- [Task to carry out]:
Lines after the one containing "intros g [->|Hg]%elem_of_cons _;" are to be omitted; print exactly each line from the start of the records up to and including it.
+--
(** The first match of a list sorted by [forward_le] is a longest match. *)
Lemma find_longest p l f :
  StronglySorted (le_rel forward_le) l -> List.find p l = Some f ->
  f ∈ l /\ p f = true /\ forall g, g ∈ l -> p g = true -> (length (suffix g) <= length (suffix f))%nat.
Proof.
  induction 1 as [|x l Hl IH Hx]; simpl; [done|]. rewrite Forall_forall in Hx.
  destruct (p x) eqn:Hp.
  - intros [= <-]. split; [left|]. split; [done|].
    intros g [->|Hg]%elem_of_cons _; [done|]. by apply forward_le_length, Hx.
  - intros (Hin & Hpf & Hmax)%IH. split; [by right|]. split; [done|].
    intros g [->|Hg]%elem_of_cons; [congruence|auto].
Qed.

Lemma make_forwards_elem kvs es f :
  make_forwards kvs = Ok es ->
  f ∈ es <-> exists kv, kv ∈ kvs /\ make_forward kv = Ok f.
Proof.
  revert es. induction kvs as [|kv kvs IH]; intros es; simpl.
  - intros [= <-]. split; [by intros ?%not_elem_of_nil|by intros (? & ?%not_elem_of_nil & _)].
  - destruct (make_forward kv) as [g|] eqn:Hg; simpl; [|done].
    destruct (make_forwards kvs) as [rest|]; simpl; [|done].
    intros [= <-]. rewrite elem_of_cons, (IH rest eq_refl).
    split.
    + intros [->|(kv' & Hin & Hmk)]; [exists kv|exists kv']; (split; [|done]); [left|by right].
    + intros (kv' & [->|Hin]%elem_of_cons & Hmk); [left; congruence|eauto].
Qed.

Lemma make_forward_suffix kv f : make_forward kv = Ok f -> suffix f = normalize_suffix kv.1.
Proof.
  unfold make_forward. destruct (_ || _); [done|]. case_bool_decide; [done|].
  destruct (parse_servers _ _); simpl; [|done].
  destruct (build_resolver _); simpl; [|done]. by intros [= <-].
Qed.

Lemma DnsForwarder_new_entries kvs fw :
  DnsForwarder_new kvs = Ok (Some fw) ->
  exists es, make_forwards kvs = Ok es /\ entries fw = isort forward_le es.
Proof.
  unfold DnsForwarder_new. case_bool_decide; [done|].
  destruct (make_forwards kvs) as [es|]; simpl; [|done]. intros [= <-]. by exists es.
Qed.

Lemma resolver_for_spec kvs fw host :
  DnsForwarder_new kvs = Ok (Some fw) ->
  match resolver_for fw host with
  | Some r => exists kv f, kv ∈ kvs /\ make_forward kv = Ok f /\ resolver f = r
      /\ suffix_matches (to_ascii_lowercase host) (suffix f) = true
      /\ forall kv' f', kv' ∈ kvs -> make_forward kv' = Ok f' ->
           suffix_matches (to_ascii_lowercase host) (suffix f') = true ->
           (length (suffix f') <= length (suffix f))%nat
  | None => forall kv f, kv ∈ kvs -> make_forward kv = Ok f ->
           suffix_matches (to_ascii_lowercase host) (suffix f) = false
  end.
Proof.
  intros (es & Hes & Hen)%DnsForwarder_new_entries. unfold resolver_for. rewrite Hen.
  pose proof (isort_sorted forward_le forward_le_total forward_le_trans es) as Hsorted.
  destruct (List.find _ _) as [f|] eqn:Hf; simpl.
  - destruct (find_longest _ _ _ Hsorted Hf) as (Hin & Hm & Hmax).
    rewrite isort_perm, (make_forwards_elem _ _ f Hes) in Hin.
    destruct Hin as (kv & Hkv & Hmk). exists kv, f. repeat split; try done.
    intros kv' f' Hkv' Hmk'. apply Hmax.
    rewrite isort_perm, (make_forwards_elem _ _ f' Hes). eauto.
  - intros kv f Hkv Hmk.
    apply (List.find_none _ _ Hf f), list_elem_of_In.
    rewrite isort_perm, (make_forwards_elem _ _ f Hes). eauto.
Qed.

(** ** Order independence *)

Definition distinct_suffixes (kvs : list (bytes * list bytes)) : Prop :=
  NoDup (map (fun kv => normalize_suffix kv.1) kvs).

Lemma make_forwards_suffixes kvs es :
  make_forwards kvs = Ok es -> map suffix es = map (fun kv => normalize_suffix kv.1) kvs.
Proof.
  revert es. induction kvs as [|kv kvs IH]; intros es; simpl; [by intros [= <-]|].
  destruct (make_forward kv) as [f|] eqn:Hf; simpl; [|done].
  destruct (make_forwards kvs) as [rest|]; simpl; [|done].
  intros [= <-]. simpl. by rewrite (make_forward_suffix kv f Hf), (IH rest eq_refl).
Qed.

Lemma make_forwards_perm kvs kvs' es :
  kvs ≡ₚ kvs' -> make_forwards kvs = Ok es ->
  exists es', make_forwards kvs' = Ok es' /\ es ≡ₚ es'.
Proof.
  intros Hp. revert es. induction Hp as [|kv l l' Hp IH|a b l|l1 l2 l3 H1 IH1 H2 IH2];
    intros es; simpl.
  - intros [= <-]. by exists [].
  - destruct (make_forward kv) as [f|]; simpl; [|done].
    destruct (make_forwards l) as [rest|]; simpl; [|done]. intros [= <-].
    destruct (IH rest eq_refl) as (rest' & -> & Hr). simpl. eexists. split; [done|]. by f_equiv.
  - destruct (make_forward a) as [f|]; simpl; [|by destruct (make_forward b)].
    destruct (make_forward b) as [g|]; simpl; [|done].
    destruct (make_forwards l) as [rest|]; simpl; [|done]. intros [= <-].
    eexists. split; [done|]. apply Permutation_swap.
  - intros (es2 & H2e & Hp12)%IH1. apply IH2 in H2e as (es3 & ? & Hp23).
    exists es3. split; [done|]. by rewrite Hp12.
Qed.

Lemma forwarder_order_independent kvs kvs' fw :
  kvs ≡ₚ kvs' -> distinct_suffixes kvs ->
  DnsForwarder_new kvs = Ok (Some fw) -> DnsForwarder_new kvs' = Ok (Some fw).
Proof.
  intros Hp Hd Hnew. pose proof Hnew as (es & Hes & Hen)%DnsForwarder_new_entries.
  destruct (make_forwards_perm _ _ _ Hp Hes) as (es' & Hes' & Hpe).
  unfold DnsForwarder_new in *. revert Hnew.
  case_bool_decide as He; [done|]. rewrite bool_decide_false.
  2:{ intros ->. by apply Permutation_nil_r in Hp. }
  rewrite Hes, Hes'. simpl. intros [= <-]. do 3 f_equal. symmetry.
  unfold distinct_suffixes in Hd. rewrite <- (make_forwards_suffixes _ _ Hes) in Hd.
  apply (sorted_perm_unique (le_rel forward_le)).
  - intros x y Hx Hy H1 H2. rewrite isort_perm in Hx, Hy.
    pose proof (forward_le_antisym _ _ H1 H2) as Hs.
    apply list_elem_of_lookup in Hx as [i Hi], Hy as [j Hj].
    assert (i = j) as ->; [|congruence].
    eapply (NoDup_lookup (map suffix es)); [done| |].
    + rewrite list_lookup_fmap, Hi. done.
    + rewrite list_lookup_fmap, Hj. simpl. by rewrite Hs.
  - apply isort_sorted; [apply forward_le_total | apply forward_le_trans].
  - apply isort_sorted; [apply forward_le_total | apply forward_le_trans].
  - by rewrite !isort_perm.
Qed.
+--
- [Written response]:
(** The first match of a list sorted by [forward_le] is a longest match. *)
Lemma find_longest p l f :
  StronglySorted (le_rel forward_le) l -> List.find p l = Some f ->
  f ∈ l /\ p f = true /\ forall g, g ∈ l -> p g = true -> (length (suffix g) <= length (suffix f))%nat.
Proof.
  induction 1 as [|x l Hl IH Hx]; simpl; [done|]. rewrite Forall_forall in Hx.
  destruct (p x) eqn:Hp.
  - intros [= <-]. split; [left|]. split; [done|].
    intros g [->|Hg]%elem_of_cons _; [done|]. by apply forward_le_length, Hx.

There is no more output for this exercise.